CHANGES TO THIS PRIVACY POLICY
As we are constantly developing our web pages, services and products and employing new technologies, or to comply with legal requirements or to meet changing business needs, we reserve the right to amend this Data Privacy Notice at any time and without prior notice or announcement. In case there is an important change that we want to highlight to you, we will inform you in an appropriate manner (e.g. via a pop-up notice or statement of changes on our website). We therefore recommend that you carefully re-read this Privacy Notice from time to time. The latest version posted on this website shall be applicable. Should the Privacy Notice form part of an agreement with our Business Partners, we may inform them of an update or amendments by email or in another appropriate manner and in accordance with applicable laws. The amendments shall be deemed to have been accepted unless an objection is raised within 30 days of notification. In case of objection the corresponding Group entity shall be free to terminate the agreement exceptionally and with immediate effect.
DO YOU HAVE ANY QUERIES REGARDING DATA PROTECTION?
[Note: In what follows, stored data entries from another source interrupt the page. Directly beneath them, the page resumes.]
(* ===== verification/TrustFile.v ===== *)
(** Where the anchors of trust come from: the embedded set and the files in
    presentation format, [infrastructure/src/dns/dnssec/trust_anchor.rs]. *)

From Stdlib Require Import String.
From stdpp Require Import pretty.
From S2P Require Import Prelude Errors Text Net Protocol Heuristics Forwarding DnssecData DnssecChain.

#[local] Set Default Proof Using "Type".

(** ** Numbers of the standard library *)

Inductive ParseIntError := IntEmpty | IntInvalidDigit | IntPosOverflow.
Definition show_int_error (e : ParseIntError) : string :=
  match e with
  | IntEmpty => "cannot parse integer from empty string"
  | IntInvalidDigit => "invalid digit found in string"
  | IntPosOverflow => "number too large to fit in target type"
  end.

(** [u8::from_str] and [u16::from_str], by the largest value: the first bad digit or overflow decides. *)
Fixpoint read_uint (max acc : Z) (s : str) : ParseIntError + Z :=
  match s with
  | [] => inr acc
  | c :: s =>
      match digit_value 10 c with
      | None => inl IntInvalidDigit
      | Some d => if max <? acc * 10 + d then inl IntPosOverflow else read_uint max (acc * 10 + d) s
      end
  end.
Definition parse_uint (max : Z) (s : str) : ParseIntError + Z :=
  match s with
  | [] => inl IntEmpty
  | [43] | [45] => inl IntInvalidDigit
  | 43 :: s => read_uint max 0 s
  | _ => read_uint max 0 s
  end.

(** ** The embedded set *)

Definition KSK_2017_DIGEST : bytes :=
  [0xe0; 0x6d; 0x44; 0xb8; 0x0b; 0x8f; 0x1d; 0x39; 0xa9; 0x5c; 0x0b; 0x0d; 0x7c; 0x65; 0xd0; 0x84;
   0x58; 0xe8; 0x80; 0x40; 0x9b; 0xbc; 0x68; 0x34; 0x57; 0x10; 0x42; 0x37; 0xc7; 0xf8; 0xec; 0x8d].
Definition KSK_2024_DIGEST : bytes :=
  [0x68; 0x3d; 0x2d; 0x0a; 0xcb; 0x8c; 0x9b; 0x71; 0x2a; 0x19; 0x48; 0xb2; 0x7f; 0x74; 0x12; 0x19;
   0x29; 0x8d; 0x0a; 0x45; 0x0d; 0x61; 0x2c; 0x48; 0x3a; 0xf4; 0x44; 0xa4; 0xc0; 0xfb; 0x2b; 0x16].

Definition embedded_root_anchor (key_tag : Z) (digest : bytes) (description : string) : TrustAnchor :=
  anchor_new [46] (AnchorDs (mkDs key_tag 8 2 digest)) description.
Definition default_root_anchors : list TrustAnchor :=
  [embedded_root_anchor 20326 KSK_2017_DIGEST "Root KSK-2017 (20326)";
   embedded_root_anchor 38696 KSK_2024_DIGEST "Root KSK-2024 (38696)"].

(** ** Files *)

(** The decoders of [data_encoding] and [base64], with the texts of their errors, and the text of an
    error of the domain. *)
Class AnchorCodecs := {
  hex_decode : bytes → string + bytes;
  base64_decode : bytes → string + bytes;
  error_text : DomainError → string;
}.

Definition anchor_error {A} (line_no : nat) (detail : string) : DomainError + A :=
  inl (Error.ConfigError ("trust anchor line " +:+ pretty line_no +:+ ": " +:+ detail)).

Definition parse_leading_fields (rdata : list str) (record_type : string) (line_no : nat)
    : DomainError + (Z * Z * Z) :=
  let field (i : nat) (max : Z) : DomainError + Z :=
    match parse_uint max (default [] (rdata !! i)) with
    | inr n => inr n
    | inl e => anchor_error line_no ("invalid " +:+ record_type +:+ " field " +:+ pretty (S i) +:+ ": " +:+ show_int_error e)
    end in
  if (length rdata <? 4)%nat then
    anchor_error line_no (record_type +:+ " record has " +:+ pretty (length rdata) +:+ " fields, expected at least 4")
  else
    first ← field 0%nat u16_max; second ← field 1%nat u8_max; third ← field 2%nat u8_max;
    inr (first, second, third).

Definition ds_from_parts (key_tag algorithm digest_type : Z) (digest : bytes) : DomainError + DsRecord :=
  ds_parse (u16_be key_tag ++ [algorithm; digest_type] ++ digest).
Definition dnskey_from_parts (flags protocol algorithm : Z) (public_key : bytes) : DomainError + DnskeyRecord :=
  dnskey_parse (u16_be flags ++ [protocol; algorithm] ++ public_key).

Section file.
Context `{AnchorCodecs}.

Definition record_error {A} (line_no : nat) (x : DomainError + A) : DomainError + A :=
  match x with
  | inl (Error.InvalidDnsResponse message) => anchor_error line_no message
  | inl other => anchor_error line_no (error_text other)
  | inr a => inr a
  end.

Definition is_ds (token : str) : bool := eq_ignore_case_str token (of_string "DS").
Definition is_dnskey (token : str) : bool := eq_ignore_case_str token (of_string "DNSKEY").

(** The fields after the type, with the type and what is before. *)
Fixpoint type_position (tokens : list str) (i : nat) : option nat :=
  match tokens with
  | [] => None
  | t :: tokens => if is_ds t || is_dnskey t then Some i else type_position tokens (S i)
  end.

Definition anchor_tokens (line : str) : list str :=
  List.filter (λ t, negb (bool_decide (t = [40])) && negb (bool_decide (t = [41]))) (split_whitespace line).

Definition parse_anchor_line (line : str) (line_no : nat) : DomainError + TrustAnchor :=
  let tokens := anchor_tokens line in
  match type_position (drop 1 tokens) 1 with
  | None => anchor_error line_no "expected a DS or DNSKEY record"
  | Some type_index =>
      let owner := default [] (head tokens) in
      let record_type := default [] (tokens !! type_index) in
      let rdata := drop (S type_index) tokens in
      let blob := utf8 (concat (drop 3 rdata)) in
      if is_ds record_type then
        '(key_tag, algorithm, digest_type) ← parse_leading_fields rdata "DS" line_no;
        digest ← (match hex_decode blob with
                  | inr d => inr d
                  | inl e => anchor_error line_no ("invalid DS digest: " +:+ e)
                  end);
        ds ← record_error line_no (ds_from_parts key_tag algorithm digest_type digest);
        inr (anchor_new owner (AnchorDs ds) (to_string owner +:+ " DS " +:+ pretty key_tag))
      else
        '(flags, protocol, algorithm) ← parse_leading_fields rdata "DNSKEY" line_no;
        public_key ← (match base64_decode blob with
                      | inr k => inr k
                      | inl e => anchor_error line_no ("invalid DNSKEY public key: " +:+ e)
                      end);
        dnskey ← record_error line_no (dnskey_from_parts flags protocol algorithm public_key);
        inr (anchor_new owner (AnchorDnskey dnskey) (to_string owner +:+ " DNSKEY " +:+ pretty (calculate_key_tag dnskey)))
  end.

(** The lines of a file from the [line_no]th. *)
Fixpoint parse_anchor_lines (texts : list str) (line_no : nat) : DomainError + list TrustAnchor :=
  match texts with
  | [] => inr []
  | raw_line :: texts =>
      let line := trim (default [] (head (split 59 raw_line))) in
      if bool_decide (line = []) then parse_anchor_lines texts (S line_no)
      else
        anchor ← parse_anchor_line line line_no;
        anchors ← parse_anchor_lines texts (S line_no);
        inr (anchor :: anchors)
  end.

Definition store_from_str (text : str) : DomainError + list TrustAnchor :=
  anchors ← parse_anchor_lines (lines text) 1;
  if bool_decide (anchors = []) then inl (Error.ConfigError "trust anchor file contains no DS or DNSKEY record")
  else if negb (existsb (λ a, bool_decide (ta_domain a = [46])) anchors) then
    inl (Error.ConfigError "trust anchor file has no anchor for the root zone '.'")
  else inr anchors.

(** What reading the file gives, or why it failed. *)
Definition store_from_file (path : string) (file : string + str) : DomainError + list TrustAnchor :=
  match file with
  | inl e => inl (Error.ConfigError ("failed to read trust anchor file " +:+ path +:+ ": " +:+ e))
  | inr text => store_from_str text
  end.
End file.

(** ** Well-formed anchors *)

(** An anchor the walk can use: a name with its final dot, a zone key of protocol 3, or a digest of
    the length of its type. *)
Definition anchor_ok (a : TrustAnchor) : Prop :=
  ends_with [46] (ta_domain a) = true ∧
  match ta_key a with
  | AnchorDnskey k => dk_protocol k = 3 ∧ Z.testbit (dk_flags k) 8 = true ∧ is_u u16_max (dk_flags k) ∧ is_u u8_max (dk_algorithm k)
  | AnchorDs d =>
      is_u u16_max (ds_key_tag d) ∧ is_u u8_max (ds_algorithm d) ∧ is_u u8_max (ds_digest_type d) ∧
      match ds_digest_type d with 1 => length (ds_digest d) = 20%nat | 2 => length (ds_digest d) = 32%nat
                                | 4 => length (ds_digest d) = 48%nat | _ => True end
  end.

Lemma read_uint_bound max acc s n : is_u max acc → read_uint max acc s = inr n → is_u max n.
Proof.
  revert acc. induction s as [|c s IH]; intros acc Ha; cbn [read_uint]; [by intros [= <-]|].
  destruct (digit_value 10 c) as [d|] eqn:Ed; [|done]. destruct (Z.ltb_spec max (acc * 10 + d)); [done|]. apply IH.
  assert (0 ≤ d). { revert Ed. unfold digit_value. repeat case_match; intros [= <-]; boolify; lia. }
  unfold is_u in *. lia.
Qed.

Lemma parse_uint_bound max s n : 0 ≤ max → parse_uint max s = inr n → is_u max n.
Proof.
  intros Hm. unfold parse_uint. intros E. assert (Hz : is_u max 0) by (unfold is_u; lia).
  repeat case_match; try done; by eapply read_uint_bound.
Qed.

Lemma bind_inr {A B} (x : DomainError + A) (f : A → DomainError + B) b :
  x ≫= f = inr b → ∃ a, x = inr a ∧ f a = inr b.
Proof. destruct x as [e|a]; [done|]. by exists a. Qed.

Lemma leading_fields_ok rdata t line_no a b c : parse_leading_fields rdata t line_no = inr (a, b, c) →
  is_u u16_max a ∧ is_u u8_max b ∧ is_u u8_max c.
Proof.
  unfold parse_leading_fields. cbv zeta. destruct (_ <? _)%nat; [done|].
  assert (Hf : ∀ max s (e : ParseIntError → DomainError + Z) n, (∀ x m, e x ≠ inr m) → 0 ≤ max →
    match parse_uint max s with inr n => inr n | inl x => e x end = inr n → is_u max n).
  { intros max s e n He Hm. destruct (parse_uint max s) as [x|m] eqn:E; [by intros ?%He|]. intros [= ->]. by eapply parse_uint_bound. }
  intros (a' & Ea & (b' & Eb & (c' & Ec & [= <- <- <-])%bind_inr)%bind_inr)%bind_inr.
  apply Hf in Ea, Eb, Ec; done.
Qed.

Section file_ok.
Context `{AnchorCodecs}.

Lemma record_error_inr {A} line_no (x : DomainError + A) a : record_error line_no x = inr a → x = inr a.
Proof. destruct x as [[]|]; done. Qed.

Lemma anchor_domain_dotted domain : ends_with [46] (anchor_normalize domain) = true.
Proof.
  unfold anchor_normalize. cbv zeta. destruct (_ || _); [done|]. destruct (ends_with [46] (trim domain)) eqn:E; [done|].
  apply ends_with_spec. by eexists.
Qed.

Lemma anchor_line_ok line line_no a : parse_anchor_line line line_no = inr a → anchor_ok a.
Proof.
  unfold parse_anchor_line. cbv zeta. destruct (type_position _ _) as [i|]; [|done]. destruct (is_ds _).
  - intros ([[tag alg] dt] & Ef & (digest & _ & (ds & Ed%record_error_inr & [= <-])%bind_inr)%bind_inr)%bind_inr.
    apply leading_fields_ok in Ef as (Ht & Ha & Hd). split; [apply anchor_domain_dotted|]. cbn [ta_key anchor_new].
    unfold ds_from_parts, u16_be in Ed. cbn [ds_parse app] in Ed.
    apply bind_inr in Ed as ([] & Ev & [= <-]). cbn [ds_key_tag ds_algorithm ds_digest_type ds_digest].
    rewrite be16_u16_be by done. split; [done|]. split; [done|]. split; [done|]. revert Ev. unfold validate_digest_length.
    repeat case_match; simplify_eq; try done; intros _; apply Nat.eqb_eq; assumption.
  - intros ([[flags protocol] alg] & Ef & (key & _ & (k & Ed%record_error_inr & [= <-])%bind_inr)%bind_inr)%bind_inr.
    apply leading_fields_ok in Ef as (Hfl & Hp & Ha). split; [apply anchor_domain_dotted|]. cbn [ta_key anchor_new].
    unfold dnskey_from_parts, u16_be in Ed. cbn [dnskey_parse app] in Ed. rewrite be16_u16_be in Ed by done.
    destruct (Z.eqb_spec protocol 3) as [->|]; [|done]. cbn [negb] in Ed.
    destruct (Z.eqb_spec (Z.land flags 0x100) 0) as [|Hz]; [done|]. injection Ed as <-. cbn [dk_protocol dk_flags dk_algorithm]. split; [done|]. split; [|done].
    apply not_false_iff_true. intros Eb. apply Hz. apply Z.bits_inj'. intros n Hn. rewrite Z.land_spec, Z.bits_0.
    change 0x100 with (2 ^ 8). rewrite Z.pow2_bits_eqb by lia. destruct (Z.eqb_spec 8 n) as [<-|]; [by rewrite Eb|apply andb_false_r].
Qed.

Lemma anchor_lines_ok texts line_no anchors : parse_anchor_lines texts line_no = inr anchors → Forall anchor_ok anchors.
Proof.
  revert line_no anchors. induction texts as [|raw texts IH]; intros line_no anchors; cbn [parse_anchor_lines]; [by intros [= <-]|].
  destruct (bool_decide _); [apply IH|]. intros (a & Ea & (rest & Er & [= <-])%bind_inr)%bind_inr.
  constructor; [by eapply anchor_line_ok|by eapply IH].
Qed.

(** C26: a file of anchors that loads gives anchors of the right shape only, fully qualified, zone keys of
    DNSSEC and digests of their type's length, numbers within their width; and one of them is for the
    root, so a walk never stops for want of an anchor. *)
Theorem loaded_anchors_are_usable text anchors : store_from_str text = inr anchors →
  Forall anchor_ok anchors ∧ has_anchor_for anchors [46] = true.
Proof.
  unfold store_from_str. intros (l & El & E)%bind_inr. apply anchor_lines_ok in El.
  destruct (bool_decide _); [done|]. destruct (existsb _ l) eqn:Ee; [|done]. injection E as <-. split; [done|]. exact Ee.
Qed.
End file_ok.

(** ** Example *)

(** Digits only, and one byte for each character. *)
#[local] Instance plain_codecs : AnchorCodecs := {
  hex_decode := λ b, if forallb (λ c, (48 <=? c) && (c <=? 57)) b then inr b else inl "invalid symbol"%string;
  base64_decode := λ b, inr b; error_text := λ _, ""%string;
}.

Definition demo_file : str :=
  of_string "; anchors" ++ [10] ++ of_string ". 172800 IN DS 20326 8 2 0123456789012345 6789012345678901 ; KSK" ++ [10; 13; 10]
  ++ of_string "example dnskey 257 3 13 AwEAAa" ++ [10].

Lemma loaded_anchors_are_usable_witness :
  ∃ anchors, store_from_str demo_file = inr anchors ∧ length anchors = 2%nat ∧ Forall anchor_ok anchors.
Proof.
  destruct (store_from_str demo_file) as [e|anchors] eqn:E; [exfalso; revert E; by vm_compute|].
  exists anchors. split; [done|]. split; [|by apply (loaded_anchors_are_usable demo_file)].
  assert (Hl : match store_from_str demo_file with inr l => length l | inl _ => 0%nat end = 2%nat) by by vm_compute.
  by rewrite E in Hl.
Defined.

Lemma bad_files_are_refused :
  store_from_str (of_string "example. DS 1 8 3 00") = inl (Error.ConfigError "trust anchor file has no anchor for the root zone '.'") ∧
  store_from_str (of_string ". DNSKEY 257 256 8 AA") = inl (Error.ConfigError "trust anchor line 1: invalid DNSKEY field 2: number too large to fit in target type") ∧
  store_from_str (of_string ". DNSKEY 1 3 8 AA") = inl (Error.ConfigError "trust anchor line 1: DNSKEY Zone Key flag not set").
Proof. by vm_compute. Qed.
For any queries pertaining to data protection please send us an email to: datenschutz@mimacom.com.
Annex
Switzerland and EEA countries
Mimacom Management AG, Weltpoststrasse 5, 3015 Bern, Switzerland, +41 31 329 09 00,
Mimacom AG, Weltpoststrasse 5, 3015 Bern, Switzerland, +41 31 329 09 00,
Mimacom Deutschland GmbH, Schloßstraße 70, 70176 Stuttgart, Germany, +49 711 460 59 64 – 0,
Mimacom ibérica s.l., Avda Cortes Valencianas 58, 7º, 05, 46015 Valencia, Spain, +34 96 506 33 05,
Flowable Holding AG, Weltpoststrasse 5, 3015 Bern, Switzerland Switzerland, +41 31 329 09 00,
Flowable International GmbH, Weltpoststrasse 5, 3015 Bern, Switzerland, +41 31 329 09 07,
Flowable Deutschland GmbH, Schloßstraße 70, 70176 Stuttgart, Germany, +49 711 460 59 64 – 0,
Flowable Licences AG, Weltpoststrasse 5, 3015 Bern, Switzerland, +41 31 329 09 00,
Flowable AG, Weltpoststrasse 5, 3015 Bern, Switzerland, +41 31 329 09 00,
Flowable Services GmbH, Weltpoststrasse 5, 3015 Bern, Switzerland, +41 31 329 09 00,
Flowable Services Spain s.l.u., Avda Cortes Valencianas 58, 7º, 05, 46015 Valencia, Spain, +34 96 506 33 05,
Non-EU countries
Mimacom USA Inc., 309 East Paces Ferry Rd. NE Suite 20, Atlanta, GA 30305-2367, USA, +1 704 997-8468,
Flowable USA Inc., 309 East Paces Ferry Rd. NE Suite 20, Atlanta, GA 30305-2367, USA, +1 704 997-8468,
Flowable Canada IT Services IN., 95 Foundry Street, Suite 300, Moncton, NB E1C 5H7, Canada.